A história, além de mestra, passou a ser, hoje, uma vitrine onde se pode acompanhá-la em tempo real. A primeira sensação que tive de ver a história, estar dentro do redemoinho do acontecer, foi com minhas visitas à União Soviética em 1988 e à Rússia em 2000. O território era o mesmo, as pessoas também, os anos bem próximos, mas tudo mudara e estava mudando. Dez anos antes a moeda era o rublo com a efígie de Lênin, em 2000 era a águia bicéfala, símbolo dos Romanov, malditos e assassinados, agora redivivos. A bandeira da foice e do martelo cedera lugar à bandeira tricolor do império e Nicolau 2º, canonizado pela igreja ortodoxa, é, agora, venerado nos altares. Lênin encontrei em um sósia, tirando fotografias com turistas por US$ 5.

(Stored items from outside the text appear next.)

(* ===== verification/Terminal.v ===== *)
(** * The terminal of a process: crates/ruxeon-linux/src/lib.rs

    The [termios] and [winsize] structures of the guest, their layout in guest
    memory, and the terminal state that the [ioctl] calls read and change. *)

From S2P Require Import Prelude Memory Elf Host Fs LinuxAbi.

Open Scope Z_scope.

(** ** Data *)

Definition TERMIOS_SIZE : Z := 36.
Definition NCCS : Z := 19.
Definition BRKINT : Z := 0x0002.
Definition ICRNL : Z := 0x0100.
Definition IXON : Z := 0x0400.
Definition OPOST : Z := 0x0001.
Definition ONLCR : Z := 0x0004.
Definition B38400 : Z := 0x000f.
Definition CS8 : Z := 0x0030.
Definition CREAD : Z := 0x0080.
Definition ISIG : Z := 0x0001.
Definition ICANON : Z := 0x0002.
Definition ECHO : Z := 0x0008.
Definition ECHOE : Z := 0x0010.
Definition ECHOK : Z := 0x0020.
Definition IEXTEN : Z := 0x8000.

(** [cc] is an array of [NCCS] bytes. *)
Record LinuxTermios : Type := mkTermios {
  iflag : Z;
  oflag : Z;
  cflag : Z;
  lflag : Z;
  line : Z;
  cc : list Z
}.

Record LinuxWinsize : Type := mkWinsize {
  rows : Z;
  cols : Z;
  xpixel : Z;
  ypixel : Z
}.

Record TerminalState : Type := mkTerminal {
  termios : LinuxTermios;
  winsize : LinuxWinsize;
  winsize_overridden : bool
}.

(** ** [LinuxTermios] *)

(** [u32::from_le_bytes(bytes[i..i + 4])]. *)
Definition termios_word (bytes : list Z) (i : Z) : SysRes Z :=
  w ← slice bytes i (i + 4); Ok (of_le w).

Definition termios_of_bytes (bytes : list Z) : SysRes LinuxTermios :=
  cc ← slice bytes 17 (17 + NCCS);
  iflag ← termios_word bytes 0;
  oflag ← termios_word bytes 4;
  cflag ← termios_word bytes 8;
  lflag ← termios_word bytes 12;
  line ← index bytes 16;
  Ok (mkTermios iflag oflag cflag lflag line cc).

Definition termios_read_from_memory (addr : Z) : SysMem LinuxTermios :=
  bytes ← read_mem (fun m => read_bytes m addr TERMIOS_SIZE);
  lift (termios_of_bytes bytes).

Definition termios_bytes (t : LinuxTermios) : SysRes (list Z) :=
  let bytes := replicate (Z.to_nat TERMIOS_SIZE) 0 in
  bytes ← put_u32 bytes 0 (iflag t);
  bytes ← put_u32 bytes 4 (oflag t);
  bytes ← put_u32 bytes 8 (cflag t);
  bytes ← put_u32 bytes 12 (lflag t);
  bytes ← splice bytes 16 [line t];
  splice bytes 17 (cc t).

Definition termios_write_to_memory (t : LinuxTermios) (addr : Z) : SysMem unit :=
  bytes ← lift (termios_bytes t);
  on_mem (write_bytes addr bytes).

Definition termios_raw_mode (t : LinuxTermios) : bool := Z.land (lflag t) ICANON =? 0.

(** The assignments [cc[i] = b] of [Default]. *)
Definition termios_default : LinuxTermios :=
  mkTermios (Z.lor (Z.lor BRKINT ICRNL) IXON) (Z.lor OPOST ONLCR) (Z.lor (Z.lor B38400 CS8) CREAD)
    (Z.lor (Z.lor (Z.lor (Z.lor (Z.lor ISIG ICANON) ECHO) ECHOE) ECHOK) IEXTEN) 0
    [3; 28; 127; 21; 4; 0; 1; 0; 17; 19; 26; 0; 18; 15; 23; 22; 0; 0; 0].

(** ** [LinuxWinsize] *)

Definition winsize_from_host (size : option TerminalSize) : LinuxWinsize :=
  let size := default (mkTerminalSize 24 80 0 0) size in
  mkWinsize (Z.max (ts_rows size) 1) (Z.max (ts_cols size) 1) (ts_xpixel size)
    (ts_ypixel size).

Definition winsize_read_from_memory (addr : Z) : SysMem LinuxWinsize :=
  rows ← read_mem (fun m => Memory.read_u16 m addr);
  a ← lift (add64 addr 2);
  cols ← read_mem (fun m => Memory.read_u16 m a);
  a ← lift (add64 addr 4);
  xpixel ← read_mem (fun m => Memory.read_u16 m a);
  a ← lift (add64 addr 6);
  ypixel ← read_mem (fun m => Memory.read_u16 m a);
  mret (mkWinsize rows cols xpixel ypixel).

Definition winsize_write_to_memory (s : LinuxWinsize) (addr : Z) : SysMem unit :=
  on_mem (write_u16 addr (rows s)) ;;
  a ← lift (add64 addr 2);
  on_mem (write_u16 a (cols s)) ;;
  a ← lift (add64 addr 4);
  on_mem (write_u16 a (xpixel s)) ;;
  a ← lift (add64 addr 6);
  on_mem (write_u16 a (ypixel s)).

(** ** [TerminalState] *)

Section Terminal.
Context `{Host}.

Definition terminal_default (w : World) : TerminalState :=
  mkTerminal termios_default (winsize_from_host (terminal_size w)) false.

Definition current_winsize (t : TerminalState) (w : World) : LinuxWinsize :=
  if winsize_overridden t then winsize t else winsize_from_host (terminal_size w).

Definition write_winsize (t : TerminalState) (w : World) (addr : Z) : SysMem unit :=
  winsize_write_to_memory (current_winsize t w) addr.

Definition read_winsize (t : TerminalState) (addr : Z) : SysMem TerminalState :=
  s ← winsize_read_from_memory addr;
  mret (mkTerminal (termios t) s true).

Definition write_termios (t : TerminalState) (addr : Z) : SysMem unit :=
  termios_write_to_memory (termios t) addr.

Definition read_termios (t : TerminalState) (addr : Z) : SysMem TerminalState :=
  x ← termios_read_from_memory addr;
  mret (mkTerminal x (winsize t) (winsize_overridden t)).

Definition apply_host_mode (t : TerminalState) : ST World SyscallError unit :=
  on_host (set_raw_mode (termios_raw_mode (termios t))).
End Terminal.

Vejo, agora, com a mesma sensação, mais diluída, os julgamentos sobre a revolução de 64. Cada um conta um pedaço, com a marca dos sentimentos pessoais de quem viveu os fatos. Pensei que o passado era história e fiquei certo de que ainda não é história, mas subsídios para a história com pouco do passado e muito do presente. A declaração do presidente Lula me pareceu perfeita: "Cabe agora aos historiadores fixar a justa memória dos acontecimentos e personagens daquele período".
De definitivo, somente o exemplo dos frágeis tempos institucionais que passamos, esses sim coisas do passado. Mas há um componente de natureza diferente que se incorporou à democracia nos tempos modernos, componente perigoso. Nasceu um outro contrapoder, fruto da modernidade da informação e das tecnologias em tempo real, que é a busca de substituir a representação, com legitimidade posta nos mandatos, por uma legitimidade feita pelas pesquisas e pela ação política desestabilizadora. Os marxistas proclamavam três formas de contrapoder: "a resistência, a insurreição e a constituinte". Agora surgiu outra, a desestabilização. Com ela, balança-se o poder e a legitimidade passa a ser moeda corrente no embate entre governo e oposição.

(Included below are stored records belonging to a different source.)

Definition execve_request (guest_path : list Z) (argv_addr envp_addr : Z)
    : KM ExecveRequest :=
  r ← resolve_path None guest_path;
  match r with
  | RVirtual _ _ => fail Acces
  | RHost _ host =>
      fs ← proc p_rootfs;
      argv ← reads (fun k => read_string_vector (k_memory k) argv_addr);
      envp ← reads (fun k => read_string_vector (k_memory k) envp_addr);
      mret (mkExecve guest_path host (option_map host_root fs) argv envp)
  end.

(** ** Memory *)

Definition process_brk (requested : Z) : KM Z :=
  base ← proc p_brk_base;
  brk ← proc p_brk;
  if (requested =? 0) || (requested <? base) then mret brk
  else
    (if requested <? brk then
       unmap_start ← lift (align_up requested PAGE_SIZE);
       unmap_end ← lift (align_up brk PAGE_SIZE);
       if unmap_start <? unmap_end
       then in_memory (on_mem (unmap_range unmap_start (unmap_end - unmap_start)))
       else mret tt
     else if brk <? requested then
       map_start ← lift (align_up brk PAGE_SIZE);
       map_end ← lift (align_up requested PAGE_SIZE);
       if map_start <? map_end
       then in_memory (on_mem (map_region map_start (map_end - map_start) (Z.lor READ WRITE)
                                 (Some (text "[brk]"))))
       else mret tt
     else mret tt) ;;
    set_proc (set_p_brk requested) ;;
    mret requested.

(** No region overlaps the range the caller asks for. *)
Definition hint_is_free (m : GuestMemory) (addr size : Z) : bool :=
  match checked_add addr size with
  | Some e => negb (existsb (fun r => (addr <? r_end r) && (r_base r <? e)) (regions m))
  | None => false
  end.

(** The address of a new mapping; the next free area moves on when it is used. *)
Definition mmap_address (requested_addr size flags : Z) : KM Z :=
  free ← gets (fun k => hint_is_free (k_memory k) requested_addr size);
  if has_bit flags MAP_FIXED then
    if negb (requested_addr mod PAGE_SIZE =? 0) then fail Inval else mret requested_addr
  else if negb (requested_addr =? 0) && free then mret requested_addr
  else
    address ← proc p_mmap_next;
    step ← lift (add64 size PAGE_SIZE);
    set_proc (fun p => set_p_mmap_next (saturating_add (p_mmap_next p) step) p) ;;
    mret address.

Getúlio não resistiu a ela, pois mostrou-se despreparado para lidar com as formas do poder democrático depois da eleição de 50. Teve, acuado pela desestabilização, de dar um tiro no peito. Juscelino, marcado para ser deposto, teve a grande capacidade política de sobreviver e, depois, declarava: "De tudo o que fiz, a maior obra foi evitar o truncamento da democracia". Jânio também sucumbiu pela renúncia, por sua incapacidade de lidar com as pressões desestabilizadoras. Não vamos falar dos militares, alguns deles alcançados também pela doença, outra forma de sucumbir.
Eu, marcado para perder para a desestabilização, resisti. Fiz a Constituinte, vivi e soube enfrentar o jogo democrático. Entreguei o país com uma sociedade democrática, livre, instituições consolidadas. Fiz a transição e sobrevivi.
Collor, outra renúncia. Fernando Henrique também soube conviver com as tentativas de ilegitimidade e desestabilização. Isso passou a ser uma forma de luta política.
Lula não pode fugir à regra e à crise dos contrapoderes. Com uma diferença: não vem do embate político, mas de um dos braços do aparato do Estado, reincidente.
Mais uma vez recordo a sabedoria nordestina: "O pau tá torando onde devia ter ladainha".